### Task to carry out
Needed from the data below: every line from the one with "Fixpoint dropSpaces (s" up to and including the one with "(** [s.replace(/x/g, y)]", repeated exactly and with nothing else.

### Raw data
(** * PortionPal: nutrient value normalizer and retry executor

    A shallow embedding of two utility modules of the application:

    - [mealNormalization] ([parseNutritionNumber], [normalizeNutritionData],
      [extractNutritionFromText], [mergeNutrition]), together with the part
      of the regular-expression semantics of ECMAScript its patterns use;
    - [retry] ([calculateDelay], the default retry predicates and the
      [retry] loop), as a state-passing program over an abstract host.

    Numbers are IEEE 754 doubles: a finite number is the rational it
    denotes, and the operations that round ([Number(s)], [+], [-], [*],
    [/], [Math.pow], the literal [0.2]) give the double nearest to the
    exact result, ties to even, and an infinity beyond the range of
    doubles.  This is how the parser, the backoff delays, the new
    dimensions of an image and the compression ratio are computed.  The
    two zeros are not told apart.  The settings of [calculateDelay] are
    finite numbers.  In [compressImage] and in the performance monitor
    the size limit [maxSizeMB * 1024 * 1024], the lower quality
    [quality * 0.7] and the difference of two clock readings are the
    expressions of the source written over the rationals; they are only
    named, and nothing is derived from their values. *)

From Stdlib Require Import ZArith NArith QArith Qround Qminmax Qpower.
From Stdlib Require Import Lia Lqa List String Ascii Bool.
From Stdlib Require Import DecimalString DecimalPos.
From Stdlib Require Qcanon.
From stdpp Require Import base option list strings gmap.

Close Scope Q_scope.
Local Open Scope Z_scope.

(** ** Strings as sequences of UTF-16 code units *)

Definition CodeUnit := N.
Definition JsString := list CodeUnit.

(** ASCII literals of the source, as code units. *)
Definition js (s : string) : JsString :=
  map N_of_ascii (list_ascii_of_string s).

Definition ch (a : ascii) : CodeUnit := N_of_ascii a.

Definition EN_DASH : CodeUnit := 8211%N.  (* U+2013 *)
Definition EM_DASH : CodeUnit := 8212%N.  (* U+2014 *)

(** WhiteSpace and LineTerminator code points of ECMAScript: what [\s]
    matches and what [String.prototype.trim] strips. *)
Definition is_space (c : CodeUnit) : bool :=
  ((9 <=? c) && (c <=? 13) || (c =? 32) || (c =? 160) || (c =? 5760)
   || (8192 <=? c) && (c <=? 8202) || (c =? 8232) || (c =? 8233)
   || (c =? 8239) || (c =? 8287) || (c =? 12288) || (c =? 65279))%N.

Definition is_digit (c : CodeUnit) : bool := ((48 <=? c) && (c <=? 57))%N.

(** [Canonicalize] of the pattern semantics under flag [i], on the code
    units the patterns of this program contain (ASCII letters, [_], [-]
    and the two dashes): a code unit above 127 never canonicalizes to an
    ASCII one, and no other code unit canonicalizes to a dash. *)
Definition canonicalize (ignoreCase : bool) (c : CodeUnit) : CodeUnit :=
  if ignoreCase && (97 <=? c)%N && (c <=? 122)%N then (c - 32)%N else c.

Fixpoint dropSpaces (s : JsString) : JsString :=
  match s with
  | c :: s' => if is_space c then dropSpaces s' else s
  | [] => []
  end.

Definition trimStart (s : JsString) : JsString := dropSpaces s.
Definition trimEnd (s : JsString) : JsString := rev (dropSpaces (rev s)).
Definition trim (s : JsString) : JsString := trimEnd (trimStart s).

(** [s.replace(/x/g, y)] for a single code unit [x]. *)
Definition replaceAll (x y : CodeUnit) (s : JsString) : JsString :=
  map (fun c => if (c =? x)%N then y else c) s.

(** ** Regular expressions: the fragment the patterns are written in *)

Inductive CharClass : Type :=
| CDigit                        (* [0-9] *)
| CSpace                        (* \s *)
| COneOf (cs : list CodeUnit).  (* [.,]  [-+]  [:-]  \. *)

Definition class_mem (cl : CharClass) (c : CodeUnit) : bool :=
  match cl with
  | CDigit => is_digit c
  | CSpace => is_space c
  | COneOf cs => existsb (N.eqb c) cs
  end.

Inductive Regex : Type :=
| REmpty
| RChar (c : CodeUnit)                              (* a pattern character *)
| RClass (cl : CharClass)
| RSeq (r1 r2 : Regex)
| RAlt (r1 r2 : Regex)                              (* r1|r2 *)
| ROpt (r : Regex)                                  (* (?:r)? *)
| RRep (cl : CharClass) (lo : nat) (hi : option nat) (* cl{lo,hi}, greedy *)
| RGroup (i : nat) (r : Regex).                     (* i-th capturing group *)

Definition Captures := list (nat * JsString).

Definition setCapture (i : nat) (v : JsString) (caps : Captures) : Captures :=
  (i, v) :: filter (fun p => negb (Nat.eqb (fst p) i)) caps.

Fixpoint getCapture (i : nat) (caps : Captures) : option JsString :=
  match caps with
  | [] => None
  | (j, v) :: caps' => if Nat.eqb j i then Some v else getCapture i caps'
  end.

(** The code units consumed between input [s] and its suffix [rest]. *)
Definition consumed (s rest : JsString) : JsString :=
  take (length s - length rest)%nat s.

Definition MatchState := (JsString * Captures)%type.
Definition Continuation := JsString -> Captures -> option MatchState.

Record MatchResult : Type := mkMatch {
  index : nat;             (* m.index *)
  matched : JsString;      (* m[0] *)
  groups : Captures        (* m[1], m[2], ... *)
}.

Section Matcher.
Variable ignoreCase : bool.

(** Greedy repetition of a class: one more code unit first, the
    continuation only once that fails and [lo] is reached. *)
Fixpoint repeatClass (cl : CharClass) (lo : nat) (hi : option nat)
    (s : JsString) (caps : Captures) (k : Continuation) {struct s}
    : option MatchState :=
  let stop := match lo with O => k s caps | S _ => None end in
  match hi with
  | Some O => stop
  | _ =>
    match s with
    | c :: s' =>
      if class_mem cl c then
        match repeatClass cl (Nat.pred lo) (option_map Nat.pred hi) s' caps k with
        | Some r => Some r
        | None => stop
        end
      else stop
    | [] => stop
    end
  end.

### Reply
Fixpoint dropSpaces (s : JsString) : JsString :=
  match s with
  | c :: s' => if is_space c then dropSpaces s' else s
  | [] => []
  end.

Definition trimStart (s : JsString) : JsString := dropSpaces s.
Definition trimEnd (s : JsString) : JsString := rev (dropSpaces (rev s)).
Definition trim (s : JsString) : JsString := trimEnd (trimStart s).

(** [s.replace(/x/g, y)] for a single code unit [x]. *)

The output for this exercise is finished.